Assiniboine Park dates back to the early 1900s when in 1904 the City of Winnipeg purchased 115 hectares (283 acres) of land on the southern banks of the Assiniboine River. The land was designated as a protected park and was named "Suburban Park" for the first ten years until it was renamed... Assiniboine Park.
Assiniboine Park was the first park in the City of Winnipeg. Since its early beginnings the park has grown into a major sightseeing and activity destination in the region. Some of the earlier attractions to take root in the park include the 1914 Palm House, 1907 Formal Garden and the 1929 Pavilion Gallery Museum (artifacts and art).
The Palm House has gone under some renovations since its early beginnings. In 1968 a new Palm House was constructed over and around the old existing attraction. Together with the Display Garden they form "The Conservatory". It is a large complex which houses over 8,000 non-native plants and trees - it is reminiscent of a forest with many plants not known for growing in the province of Manitoba.
The Assiniboine Park is treated to many gardens and floral displays. Some floral displays are indoors and some outdoors making it a year round destination.
There are many gardens in Assiniboine Park ideal for weddings, business meetings and special occasion celebrations and photos. So much so there are sections of the park which can be reserved for such an occasion like the Foyer Gallery (art gallery, gift shop & restaurant), Palm House (wilderness gardens) and the Floral Atrium.
There are many gardens, not all floral, in Assiniboine Park including the Herb Garden, Garden of Life, Daylily Garden, V.O.N Cutting Garden, Lily Garden, Mayors Grove, Butterfly Gardens, English Garden, Citizens Hall of Fame, Leo Mol Garden and the 1907 Formal Garden.
The Leo Mol Garden is part of and next to the English Garden. They are both housed in an enclosed section of the park. The Leo Mol is an escape for artists and the gardens is a horticultural gem.

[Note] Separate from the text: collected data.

(* ===== verification/AuthSpec.v ===== *)
(** * Key resolution and its cache

    A cached key reads back; then what resolution promises on such a cache. *)
From stdpp Require Import relations.
From S2P Require Import Prelude GoBase Redis Ids Text Json Calendar JsonDecode JsonRoundTrip.
From S2P Require Import JsonRecords ApiKeys Database Queries DatabaseSpec World Auth.

(** The keys JSON has to carry: those of valid rows. *)
Record key_json_ok (k : APIKey) : Prop := {
  kj_id : uuid_ok k.(key_ID);
  kj_user : ∀ u, k.(key_UserID) = Some u → uuid_ok u;
  kj_name : ValidString k.(key_Name) = true;
  kj_prefix : ValidString k.(key_KeyPrefix) = true;
  kj_created : json_time k.(key_CreatedAt);
  kj_last : ∀ t, k.(key_LastUsedAt) = Some t → json_time t
}.

Section KeyJson.
Context `{UL : UuidLaws}.

Ltac member field :=
  eapply decode_member;
  [reflexivity|unfold set_key_field, zero_APIKey; decide_names; field; reflexivity|].

Lemma key_round_trip k : key_json_ok k → ∃ s, Marshal k = Ok s ∧ Unmarshal s = Ok k.
Proof.
  intros [Hid Huser Hname Hprefix Hcr Hlast].
  destruct k as [id user name prefix active created last]; cbn in *.
  destruct (field_time zero_Time created Hcr) as (sc & Hsc & Hrc).
  assert (∃ j, encode_time_pointer last = Ok j ∧
               decode_pointer zero_Time decode_time None (to_val j) = Some last ∧
               jdepth j = 0) as (jl & Hjl & Hrl & Hdl).
  { destruct last as [t|]; [|by exists JNull].
    destruct (field_time zero_Time t (Hlast t eq_refl)) as (sl & Hsl & Hrl). exists (JStr sl).
    split; [done|]. split; [|done]. unfold decode_pointer. cbn [default]. cbn [to_val] in *. by rewrite Hrl. }
  unfold api_key_json; cbn. rewrite Hsc, Hjl. cbn [res_bind]. eexists. split; [done|].
  apply unmarshal_object.
  { cbn [jdepth foldr snd]. rewrite Hdl. by destruct user. }
  cbn [map fst snd].
  member ltac:(rewrite field_uuid by done).
  member ltac:(rewrite field_pointer by (intros u ->; split; [apply field_uuid, Huser|]; done)).
  do 2 member ltac:(rewrite field_string by done).
  member idtac.
  member ltac:(rewrite Hrc).
  member ltac:(rewrite Hrl).
  done.
Qed.

#[export] Instance key_codec_laws : JsonLaws APIKey key_json_ok.
Proof. intros k Hk. by apply key_round_trip. Qed.
End KeyJson.

(** * What key resolution promises

    While the cache only holds keys the database has active, resolving a raw key
    is the database's own lookup; the service keeps it that way one call at a
    time.  Two calls that overlap can leave a deactivated key in the cache, and
    then its time to live is the bound. *)

Lemma row_key_json db id r :
  db_ok db → db.(api_keys) !! id = Some r → key_json_ok (apiKeyFromRecord r).
Proof.
  intros Hdb Hr. destruct (ok_api_keys db Hdb id r Hr) as [Hid Hu Husr Hn Hp [_ Hc] Hl].
  split; simpl; auto.
  - by rewrite Hid.
  - intros u Hu'. unfold references, auth_pointerUUID in *.
    destruct (ak_UserID r) as [b []]; simpl in *; [|done]. injection Hu' as ->.
    apply bool_decide_eq_true_1 in Husr as [usr Husr]. apply (ok_users db Hdb u usr Husr).
  - intros t. unfold auth_pointerTime. destruct (ak_LastUsedAt r) as [t' []]; simpl in *; [|done].
    intros [= <-]. auto.
Qed.

(** The active key with a hash. *)
Definition active_key (db : database) (h : string) : option ApiKey :=
  match (GetAPIKeyByHash h db).1 with Ok r => Some r | Err _ => None end.

Lemma active_key_spec db h r :
  db_ok db →
  active_key db h = Some r ↔
  ∃ id, db.(api_keys) !! id = Some r ∧ r.(ak_KeyHash) = h ∧ r.(ak_IsActive) = true.
Proof.
  intros Hdb. unfold active_key, GetAPIKeyByHash. simpl. set (l := filter _ _).
  assert (Hin : ∀ r', r' ∈ l ↔
    ∃ id, db.(api_keys) !! id = Some r' ∧ r'.(ak_KeyHash) = h ∧ r'.(ak_IsActive) = true).
  { intros r'. unfold l. rewrite list_elem_of_filter, elem_of_rows. naive_solver. }
  assert (Huniq : ∀ r1 r2, r1 ∈ l → r2 ∈ l → r1 = r2).
  { intros r1 r2 (id1 & H1 & Hh1 & _)%Hin (id2 & H2 & Hh2 & _)%Hin.
    assert (id1 = id2) as -> by (apply (ok_hashes db Hdb id1 id2 r1 r2 H1 H2); congruence).
    congruence. }
  rewrite <- Hin. destruct l as [|r0 l]; simpl.
  - split; [done|]. intros Hx. by apply not_elem_of_nil in Hx.
  - split; [intros [= <-]; by left|]. intros Hr. f_equal. apply Huniq; [by left|done].
Qed.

The Leo Mol Garden includes outdoor sculptures, bronze statues and porcelains. A walking path explores from one statue to another. On site is the Schoolhouse Studio. It is where artists gather to work... and it operates as a gift shop and base for providing interpretive guided tours.
The Assiniboine Park is a recreation destination as well. There are some wide open spaces covered in grass lawns and shaded by groves of trees. People arrive to read books, play catch and enjoy picnics. Not far off in the distance are some sporting fields used for soccer, lawn bowling, bocce ball, baseball, volleyball and cricket.
There are many kilometres of recreation paths connecting facilities, services, gardens and attractions together. Some of them include an animal zoo, duck pond, outdoor stage, steam train ride, coffee house, restaurant, bike rentals, day use picnic sites, washrooms and a children's playground.
For the young ones the Children's Nature Playground is a popular destination. It is a large play area with tree forts, playground apparatus like swings and slides and some cool willow tree tunnels. In addition there are some mazes, sculptures and a large garden area designed as the popular board game "Snakes & Ladders".
For the grown ups there is an outdoor stage called the Lyric Theatre. It is a summer bandshell and the site of jazz concerts, opera, stage shows, music symphonies, ballets, festivals and educational programs.
Assiniboine Park is not just a summer destination. Oh no. During the snow months the park becomes a winter wonderland straight out of a fairy tale. There are lights decorating buildings and artists having their way with the snow creating snow forts and ice sculptures. To warm up there are often open fire pits roaring with flames as people gather around singing Xmas carols.
For the more active the winter pathways in the park become a 5 kilometre network of xc ski trails. After a day on the trails head back to the Duck Pond where there is a warming shelter and some good stories shared by the locals.